§ PROBLEM DESCRIPTION
For the entries below, repeat exactly each line starting with the one that contains "validator_epoch := Z.max" and going on through the one that contains "let cert := default (certificate_new b)", and no others.
DATASET RECORDS START
(* ===== verification/FinalityAdmit.v ===== *)
(** * Finality in the node ([node-bin/src/admit/finality.rs],
    [state-machine/src/finality_store.rs])

    The dual-PoS hooks of [ChainState]: the reorg guard, PoW progress on the
    virtual tip, and the admission of checkpoint attestations, over the DAG,
    the GHOSTDAG colouring and the store.

    Signature verification, hashing and the composed state root are
    parameters.  An operation that can write before it returns an error
    returns the new store next to its result. *)

From stdpp Require Import base gmap list fin_maps strings sorting relations.
From Stdlib Require Import ZArith Lia.
From S2P Require Import Prelude Ordering Sums Types Dag Ghostdag Finality Store Supply Accounts Staking StakingProps.
Local Open Scope Z_scope.

(** ** The finality store *)

Definition put_certificate_into (b : WriteBatch) (c : FinalityCertificate) : WriteBatch :=
  b ++ [PutCertificate (block_hash (body c)) c] ++
  (if is_finalized (state c) then [PutFinalizedTip (cb_blue_score (body c))] else []).
Definition load_certificate (s : StateStore) (h : Hash) : option FinalityCertificate :=
  st_certificates s !! h.
Definition load_finalized_blue_score (s : StateStore) : option Z := st_finalized_tip s.
Definition put_attestation_index_into (b : WriteBatch) (h : Hash) (i : AttestationIndex) : WriteBatch :=
  b ++ [PutAttIndex h i].
Definition load_attestation_index (s : StateStore) (h : Hash) : AttestationIndex :=
  default index_default (st_att_index s !! h).
Definition put_last_attestation_into (b : WriteBatch) (a : CheckpointAttestation) : WriteBatch :=
  b ++ [PutLastAtt (att_set a) (att_validator a) (validator_epoch (att_body a)) a].
Definition load_last_attestation (s : StateStore) (set : NativeAssetId) (v : Address) (epoch : Z)
  : option CheckpointAttestation := st_last_att s !! (set, v, epoch).

(** ** The chain state *)

Record ChainState := {
  cs_dag : Dag;
  cs_ghostdag : Ghostdag;
  cs_store : StateStore;
  finality_pow : FinalityPowPolicy;
  cs_chain_id : option string;
  cs_genesis : Hash;
  cs_policy_hash : Hash;
}.
Definition set_store (cs : ChainState) (s : StateStore) : ChainState :=
  {| cs_dag := cs_dag cs; cs_ghostdag := cs_ghostdag cs; cs_store := s; finality_pow := finality_pow cs;
     cs_chain_id := cs_chain_id cs; cs_genesis := cs_genesis cs; cs_policy_hash := cs_policy_hash cs |}.

(** The text of a rejection: a literal, or the rendering of a lower error. *)
Inductive AttestationReason :=
| Reason (msg : string)
| BadSignature
| ConsensusReason (e : ConsensusError)
| StateReason (e : StateError).
Inductive AdmitError :=
| AdmitStorage (msg : string)
| Consensus (e : ConsensusError)
| AdmitUtxo (e : StateError)
| AdmitSubsidy (subsidy emission : Z)
| AdmitUncolored (h : Hash)
| AdmitSupplyCap
| FinalityReorg (finalized abandoned : Z)
| InvalidAttestation (why : AttestationReason)
| AdmitInvalidPow
| AdmitWrongDifficulty (expected got : Z)
| AdmitMissingParent (h : Hash)
| AdmitDuplicate (h : Hash)
| AdmitBadTxRoot
| AdmitTooManyParents (got max : Z)
| AdmitTooFewParents
| AdmitDuplicateParent (h : Hash)
| AdmitBlockTooLarge (got max : Z)
| AdmitTooManyTransactions (got max : Z)
| AdmitTooManyDataCommitments (got max : Z)
| AdmitTxTooLarge (tx_index : nat) (got max : Z)
| AdmitTooManyTxInputs (tx_index : nat) (got max : Z)
| AdmitTooManyTxOutputs (tx_index : nat) (got max : Z)
| AdmitTimestampTooFarAhead (ts max : Z)
| AdmitTimestampBeforeParent (ts parent_ts : Z)
| AdmitImmatureCoinbase (op : OutPoint) (required next : Z)
(* the other texts of [Utxo] and [Consensus] *)
| AdmitCoinbase (msg : string)
| AdmitNoVirtualTip.

(** Blues of the order of [tip]'s past, in apply order. *)
Definition blues_in_order (d : Dag) (g : Ghostdag) (tip : Hash) : result AdmitError (list Hash) :=
  match blue_order d g tip with
  | Ok l => Ok l
  | Err e => Err (Consensus e)
  end.
Definition applied_blues (cs : ChainState) (tip : Hash) : result AdmitError (list Hash) :=
  blues_in_order (cs_dag cs) (cs_ghostdag cs) tip.

Fixpoint common_prefix_len (a b : list Hash) : nat :=
  match a, b with
  | x :: a', y :: b' => if x =? y then S (common_prefix_len a' b') else 0%nat
  | _, _ => 0%nat
  end.

Definition score_or_zero (cs : ChainState) (h : Hash) : Z := default 0 (get_blue_score (cs_ghostdag cs) h).

Definition guard_reorg_vs_finality (cs : ChainState) (old_virtual new_virtual : Hash)
  : result AdmitError unit :=
  match load_finalized_blue_score (cs_store cs) with
  | None => Ok tt
  | Some finalized =>
      if old_virtual =? new_virtual then Ok tt else
      let? applied := applied_blues cs old_virtual in
      let? target := applied_blues cs new_virtual in
      let prefix := common_prefix_len applied target in
      rfold (fun _ h =>
        let score := score_or_zero cs h in
        ensure (negb (score <=? finalized)) (FinalityReorg finalized score)) tt (drop prefix applied) ;?
      let new_score := score_or_zero cs new_virtual in
      match assert_reorg_allowed (Some finalized) new_score with
      | Ok _ => Ok tt
      | Err _ => Err (FinalityReorg finalized new_score)
      end
  end.

Definition TRIDENT_STATE_TRANSITION_VERSION : string := "agora-trident-state-v24".

Section finality.
Variable verify_checkpoint_attestation : CheckpointAttestation -> bool.
Variable checkpoint_id : CheckpointBody -> Hash.
Variable hash_pair : Hash -> Hash -> Hash.
(** [compose_trident_state_root]. *)
Variable compose_trident_state_root : StateStore -> Hash -> Hash.

Definition checkpoint_body_for (cs : ChainState) (h : Hash) (score : Z) : CheckpointBody :=
  {| chain_id := default "agora-dev"%string (cs_chain_id cs); genesis_hash := cs_genesis cs;
     consensus_policy_hash := cs_policy_hash cs;
     state_transition_version := TRIDENT_STATE_TRANSITION_VERSION;
     cb_blue_score := score; block_hash := h;
     state_root := compose_trident_state_root (cs_store cs) h;
     validator_epoch := Z.max (load_epoch (cs_store cs) OVL) (load_epoch (cs_store cs) DRC) |}.

(** What a validator must sign for a known block. *)
Definition checkpoint_body_of (cs : ChainState) (h : Hash) : option CheckpointBody :=
  checkpoint_body_for cs h <$> get_blue_score (cs_ghostdag cs) h.

(** Keep the stake counters of a certificate under a new body. *)
Definition rebody (c : FinalityCertificate) (b : CheckpointBody) : FinalityCertificate :=
  {| body := b; state := Proposed; pow_work_met := false;
     ovl_signed_stake := ovl_signed_stake c; ovl_active_stake := ovl_active_stake c;
     drc_signed_stake := drc_signed_stake c; drc_active_stake := drc_active_stake c |}.

Definition note_pow_on_virtual_tip (cs : ChainState) (tip : Hash) : ChainState :=
  match get_blue_score (cs_ghostdag cs) tip with
  | None => cs
  | Some score =>
      let b := checkpoint_body_for cs tip score in
      let cert := default (certificate_new b) (load_certificate (cs_store cs) tip) in
      let cert := if bool_decide (body cert = b) then cert else rebody cert b in
      let cert := refresh_certificate (note_pow_progress cert score (finality_pow cs)) in
      set_store cs (write_batch (cs_store cs) (put_certificate_into [] cert))
  end.

(** The second half of [admit_attestation]: the attestation is authentic and
    neither an equivocation nor a replay. *)
Definition record_attestation (cs : ChainState) (att : CheckpointAttestation)
  : ChainState * result AdmitError FinalityCertificate :=
  let s := cs_store cs in
  match get_blue_score (cs_ghostdag cs) (block_hash (att_body att)) with
  | None => (cs, Err (InvalidAttestation (Reason "unknown checkpoint block")))
  | Some local_score =>
      let expected := checkpoint_body_for cs (block_hash (att_body att)) local_score in
      if negb (bool_decide (att_body att = expected)) then
        (cs, Err (InvalidAttestation (Reason "checkpoint body mismatch")))
      else
        let idx := index_insert (load_attestation_index s (block_hash (att_body att)))
                     (att_set att) (att_validator att) in
        let snap := build_snapshot s (att_set att) (validator_epoch (att_body att)) in
        let signed := signed_stake_for snap (signers idx (att_set att)) in
        let active := total_active_stake snap in
        let cert := default (certificate_new expected)
                      (load_certificate s (block_hash (att_body att))) in
        let cert := if bool_decide (body cert = expected) then cert else certificate_new expected in
        let cert := note_pow_progress cert local_score (finality_pow cs) in
        match note_signed_stake cert expected (bool_decide (att_set att = OVL)) signed active with
        | Err e => (cs, Err (InvalidAttestation (ConsensusReason e)))
        | Ok cert =>
            let b := put_attestation_index_into [] (block_hash (att_body att)) idx in
            let b := put_last_attestation_into b att in
            let b := put_certificate_into b cert in
            (set_store cs (write_batch s b), Ok cert)
        end
  end.

Definition admit_attestation (cs : ChainState) (att : CheckpointAttestation)
  : ChainState * result AdmitError FinalityCertificate :=
  let s := cs_store cs in
  if negb (is_account_asset (att_set att)) then
    (cs, Err (InvalidAttestation (Reason "attestation set must be OVL or DRC"))) else
  if negb (verify_checkpoint_attestation att) then (cs, Err (InvalidAttestation BadSignature)) else
  if negb (validator_key_matches s att) then
    (cs, Err (InvalidAttestation (Reason "validator key mismatch or inactive"))) else
  match load_last_attestation s (att_set att) (att_validator att) (validator_epoch (att_body att)) with
  | None => record_attestation cs att
  | Some prev =>
      match detect_double_checkpoint checkpoint_id hash_pair prev att with
      | Some ev =>
          match apply_evidence s [] ev default_slash_policy with
          | Err e => (cs, Err (InvalidAttestation (StateReason e)))
          | Ok (b, _) =>
              (set_store cs (write_batch s (put_last_attestation_into b att)),
               Err (InvalidAttestation (Reason "equivocation evidence applied")))
          end
      | None =>
          if checkpoint_id (att_body prev) =? checkpoint_id (att_body att) then
            (cs, match load_certificate s (block_hash (att_body att)) with
                 | Some c => Ok c
                 | None => Err (InvalidAttestation (Reason "missing certificate for replay"))
                 end)
          else record_attestation cs att
      end
  end.
End finality.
DATASET RECORDS END
§ THE COMPLETED TASK
     validator_epoch := Z.max (load_epoch (cs_store cs) OVL) (load_epoch (cs_store cs) DRC) |}.

(** What a validator must sign for a known block. *)
Definition checkpoint_body_of (cs : ChainState) (h : Hash) : option CheckpointBody :=
  checkpoint_body_for cs h <$> get_blue_score (cs_ghostdag cs) h.

(** Keep the stake counters of a certificate under a new body. *)
Definition rebody (c : FinalityCertificate) (b : CheckpointBody) : FinalityCertificate :=
  {| body := b; state := Proposed; pow_work_met := false;
     ovl_signed_stake := ovl_signed_stake c; ovl_active_stake := ovl_active_stake c;
     drc_signed_stake := drc_signed_stake c; drc_active_stake := drc_active_stake c |}.

Definition note_pow_on_virtual_tip (cs : ChainState) (tip : Hash) : ChainState :=
  match get_blue_score (cs_ghostdag cs) tip with
  | None => cs
  | Some score =>
      let b := checkpoint_body_for cs tip score in
      let cert := default (certificate_new b) (load_certificate (cs_store cs) tip) in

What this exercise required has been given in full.